Sin embargo,  reconociendo la valentía y la vigencia que plantea su alegato en torno a la fuerza de la colectividad, su permanencia como ejemplo de cine social y, aún por encima de todo ello, el alegato que propone en torno a la dignidad como elemento vector de la existencia humana, lo cierto es que existe en SALT OF THE EARTH una segunda vertiente argumental, que a mi modo de ver logra permanecer con mayor fuerza que el propio objetivo central del relato. Me refiero a ese alegato feminista que el film de Biberman y Wilson plantean, expresado tanto a nivel colectivo con esa decidida e ingeniosa actuación de las esposas de los mineros a los que se ha sometido a un auténtico callejón sin salida sindical en su decidida acción de huelga, relevándoles en su actuación como inesperadas piquetes. Ese elemento tendrá de nuevo un especial protagonismo en el personaje de Esperanza, quien poco a poco irá oponiéndose contra las maneras machistas y arcaicas que su abnegado pero rústico esposo plantea en la configuración de ambos como familia. Será algo que la película mostrará desde sus primeros instantes, logrando además en las secuencias desarrolladas en el interior del hogar donde desarrollan sus vidas –que no es propiedad de ellos, y del que estarán a punto de resultar desahuciados por parte de la empresa minera propietaria-, estén plasmadas con una planificación cercana a ese tipo de cine marcado en su oposición al maccarthismo, y que pusieron en practica en aquellos años cineastas como Joseph Losey, Cyril Endfield o incluso Edward Dmytryk –este último, antes de que su inane delación tras sufrir la cárcel, le hiciera sufrir el rechazo activo de sus compañeros de ideales poco tiempo antes, algo comprensible, aunque no lo fuera tanto despojarlo automáticamente de talento, sin detenerse a atisbar en él que lo mejor de su obra aún estaba por llegar-.

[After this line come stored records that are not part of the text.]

Lemma spawn_progress sy : flags_ok sy -> settled sy = false -> exists sy', internal sy sy'.
Proof.
  intros Hf Hs. pose proof (fl_inline _ Hf) as Hi.
  destruct (source_step NoToken None sy) as [sy1|] eqn:E1; [exists sy1; by eapply internal_source|].
  destruct (callback_step sy) as [sy1|] eqn:E2; [exists sy1; by apply internal_callback|].
  destruct (user_step NotPossible false None sy) as [sy1|] eqn:E3; [exists sy1; by eapply internal_user|].
  destruct (destroy_step sy) as [sy1|] eqn:E4; [exists sy1; by apply internal_destroy|]. exfalso. clear Hf.
  destruct sy as [[ph tk rs cb sr es ka] [a hs sc] src clb u d out can rf lg].
  unfold settled, source_step, callback_step, user_step, destroy_step, cancel_request, cancel_lock, on_state,
    complete_store, cancel_store, abandon_unconsumed, consume, after in *. simpl in *.
  destruct src; simpl in *; try (destruct ph; discriminate); destruct clb; simpl in *; try (destruct ph; discriminate);
    destruct d; simpl in *; try (destruct tk, ph; discriminate); destruct u; simpl in *; try discriminate;
    try (destruct tk, ph; discriminate); by discriminate (Hi eq_refl).
Qed.

(** ** The state's lifetime *)
Lemma source_held sy : flags_ok sy -> source sy <> Over -> held sy = true.
Proof.
  intros Hf Hs. pose proof (fl_starting _ Hf) as H1. pose proof (fl_kept _ Hf) as H2. unfold held.
  destruct (source sy); try done; simpl in *; rewrite ?H2, ?orb_true_r by done; try done.
  destruct (user sy); try discriminate (H1 eq_refl). simpl. by rewrite !orb_true_r.
Qed.

Lemma settled_released sy :
  flags_ok sy -> settled sy = true -> source sy = Over -> log sy <> [] \/ user sy = Gone \/ destroyer sy = Destroyed ->
  user sy = Returned \/ user sy = Gone -> held sy = false.
Proof.
  intros Hf Hs Ho Hend Hu. unfold settled in Hs. rewrite Ho in Hs. pose proof (fl_over _ Hf) as Hk. rewrite Ho in Hk.
  assert (has_state (cons sy) = false) as Hst.
  { apply not_true_iff_false. intros Hh. pose proof (fl_stateless _ Hf Hh) as Hless.
    assert (active (cons sy) = true) as Ha.
    { apply not_false_iff_true. intros Ha. pose proof (fl_state_used _ Hf Hh Ha) as Ht. rewrite Ho in Ht.
      destruct (callback sy); try done; destruct Hu as [Hu|Hu]; rewrite Hu in Ht; done. }
    destruct Hend as [Hl|[Hg|Hd]].
    - pose proof (fl_active _ Hf Ha) as Ht. unfold tells in Ht. destruct (log sy); [done|simpl in Ht; lia].
    - by rewrite Hg in Hless.
    - pose proof (fl_destroyed_by _ Hf) as Hx. rewrite Hd, Ha in Hx. by specialize (Hx eq_refl). }
  unfold held. rewrite (Hk eq_refl), Ho, Hst. destruct (callback sy); try done; destruct (destroyer sy);
    try (by rewrite ?andb_false_r in Hs); by destruct Hu as [-> | ->].
Qed.

(** What is settled is told, or the operation does not end. *)
Lemma settled_told sy :
  flags_ok sy -> settled sy = true -> user sy = Returned -> destroyer sy = NotDestroyed ->
  phase (shared sy) = Done -> log sy <> [].
Proof.
  intros Hf Hs Hu Hd Hp Hl. unfold settled in Hs. rewrite Hu, Hd in Hs.
  destruct (active (cons sy)) eqn:Ha.
  - pose proof (fl_live _ Hf Ha) as Hr. unfold rights in Hr. rewrite Hu in Hr. specialize (Hr eq_refl).
    assert (consumer_cb (shared sy) = false) as Hcb.
    { apply not_true_iff_false. intros Hc. pose proof (fl_registered _ Hf Hc) as Hx. unfold running in Hx. by rewrite Hp in Hx. }
    rewrite Hcb in Hr. destruct (source sy), (callback sy); done.
  - pose proof (fl_inactive _ Hf Ha) as Ht. rewrite Hd in Ht. specialize (Ht eq_refl eq_refl). unfold tells in Ht.
    rewrite Hu, Hl in Ht. destruct (source sy), (callback sy); done.
Qed.

(** C17: [spawn_future] gives its result to one consumer, once, for all orders of the
    actions of the operation, the consumer, the stop tokens and the destructors,
    and whatever throws.  At most one signal is sent; it is the exception that
    [start] met, or the result: what the operation completed with, unless a stop
    of the consumer came first, which is then passed on to the operation.  The
    state, with its association to the scope, lives as long as the operation.
    The threads make at most 35 steps before the operation runs or everything is
    settled; a consumer that was started and not destroyed then has its signal if
    there is a result, an operation nobody waits for has been asked to stop, and
    when it is over, nothing refers to the state any more. *)
Theorem spawn_future_delivers b sy :
  reachable b sy ->
  length (log sy) <= 1 /\
  (forall sig, sig ∈ log sy -> phase (shared sy) = Done /\ sig = deliver_to (res (shared sy)) \/
    exists ex, refused sy = Some ex /\ sig = SetError ex) /\
  (phase (shared sy) = Done ->
    cancelled sy = true /\ res (shared sy) = StoppedResult /\ stop_requested (shared sy) = true \/
    cancelled sy = false /\ outcome sy = Some (res (shared sy))) /\
  (source sy <> Over -> held sy = true) /\
  (forall n sy', nsteps internal n sy sy' -> n <= 35 /\
    ((exists sy'', internal sy' sy'') \/
     (user sy' = Returned -> destroyer sy' = NotDestroyed -> phase (shared sy') = Done -> log sy' <> []) /\
     (user sy' = Gone \/ destroyer sy' = Destroyed ->
       (phase (shared sy') = Running -> stop_requested (shared sy') = true)) /\
     (source sy' = Over -> user sy' = Gone \/ user sy' = Returned /\ (log sy' <> [] \/ destroyer sy' = Destroyed) ->
       held sy' = false))).
Proof.
  intros Hr. destruct (reachable_both _ _ Hr) as [Hf Hd]. split_and!.
  - pose proof (fl_tells _ Hf). unfold tells in *. lia.
  - intros sig Hs. destruct (da_log _ Hd sig Hs) as [[Hp ?]|?]; [left|by right]. split; [|done].
    unfold running in Hp. by destruct (phase (shared sy)).
  - intros Hp. destruct (da_done _ Hd) as [?|?]; [unfold running; by rewrite Hp|left|right]; tauto.
  - by apply source_held.
  - intros n sy' Hn. destruct (spawn_reachable_internal _ _ _ _ Hr Hn) as [Hr' Hw].
    pose proof (spawn_work_bound sy). split; [lia|]. destruct (reachable_both _ _ Hr') as [Hf' _].
    destruct (settled sy') eqn:Hs; [right|left; by apply spawn_progress]. split_and!.
    + by apply settled_told.
    + intros Hg Hp. assert (running (shared sy') = true) as Hrun by (unfold running; by rewrite Hp).
      unfold settled in Hs. destruct Hg as [Hg|Hg].
      * apply (fl_gone_stop _ Hf' Hrun); [by rewrite Hg|].
        destruct (destroyer sy'); try done; by rewrite !andb_false_r in Hs.
      * apply (fl_destroyed_stop _ Hf' Hrun); [by rewrite Hg|].
        destruct (user sy'); try done; by rewrite ?andb_false_r in Hs.
    + intros Ho Hend. apply settled_released; tauto.
Qed.
End props.

(** ** An example

    A consumer starts while the operation runs; the operation completes with a
    value. *)
Definition demo_steps : list (@system Z bool -> option (@system Z bool)) :=
  [source_step NoToken None; source_step Installed None; source_step NoToken None; spawned; connect None; start;
   user_step IsPossible false None; user_step NotPossible false None; user_step NotPossible false None;
   complete (ByValue [7%Z] None); source_step NoToken None; source_step NoToken None; source_step NoToken None;
   source_step NoToken None; source_step NoToken None].
Definition demo_future : @system Z bool :=
  run_all demo_steps (init true).

Lemma demo_future_reachable : reachable true demo_future.
Proof.
  apply (run_all_invariant (reachable true)); [|apply reachable_init]. intros f sy sy' Hf Hs Hr.
  eapply reachable_step; [exact Hr|].
  repeat (apply elem_of_cons in Hf as [->|Hf]; [first
    [by apply step_spawned|by eapply step_connect|by apply step_start|by eapply step_complete
    |apply step_internal; by eapply internal_source|apply step_internal; by eapply internal_user]|]).
  by apply not_elem_of_nil in Hf.
Qed.

Lemma spawn_future_delivers_witness :
  reachable true demo_future /\ log demo_future = [SetValue [7%Z]] /\ held demo_future = false.
Proof.
  split; [exact demo_future_reachable|]. split; [vm_compute; reflexivity|].
  destruct (spawn_future_delivers true demo_future demo_future_reachable) as (_ & _ & _ & _ & Hend).
  destruct (Hend 0 demo_future (nsteps_O _ _)) as [_ [[sy' Hs]|(_ & _ & Hh)]].
  - exfalso. destruct Hs as [i throws sy' Hs|sy' Hs|l inl throws sy' Hs|sy' Hs]; vm_compute in Hs; discriminate Hs.
  - apply Hh; [vm_compute; reflexivity|]. right. split; [vm_compute; reflexivity|]. left. vm_compute. discriminate.
Defined.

Por todo ello, conviene dejarse llevar por ese terrible relato que es SALT OF THE EARTH, planteándose su contemplación con la idea de asistir a una dolorosa fábula existencial, en la que la búsqueda de la dignidad, la igualdad y la comprensión como seres humanos, será planteada tanto a nivel laboral, como también dentro del seno de la propia clase obrera, modernizando en su seno los roles masculinos y femeninos. En la combinación de todos estos factores, en su insólita y azarosa gestación, y también en esa extraña sensación de felicidad compartida que ofrecen esos planos finales, se encuentra el auténtico valor de un film único e inclasificable, quizá ingenuo en algunos pasajes, pero que como pocos describe no solo la dramatización de un hecho real, sino que a través de sus imágenes llega a transmitir el dolor de la ausencia de libertad de toda una generación de intelectuales progresistas ligados a la cultura norteamericana a través del séptimo arte.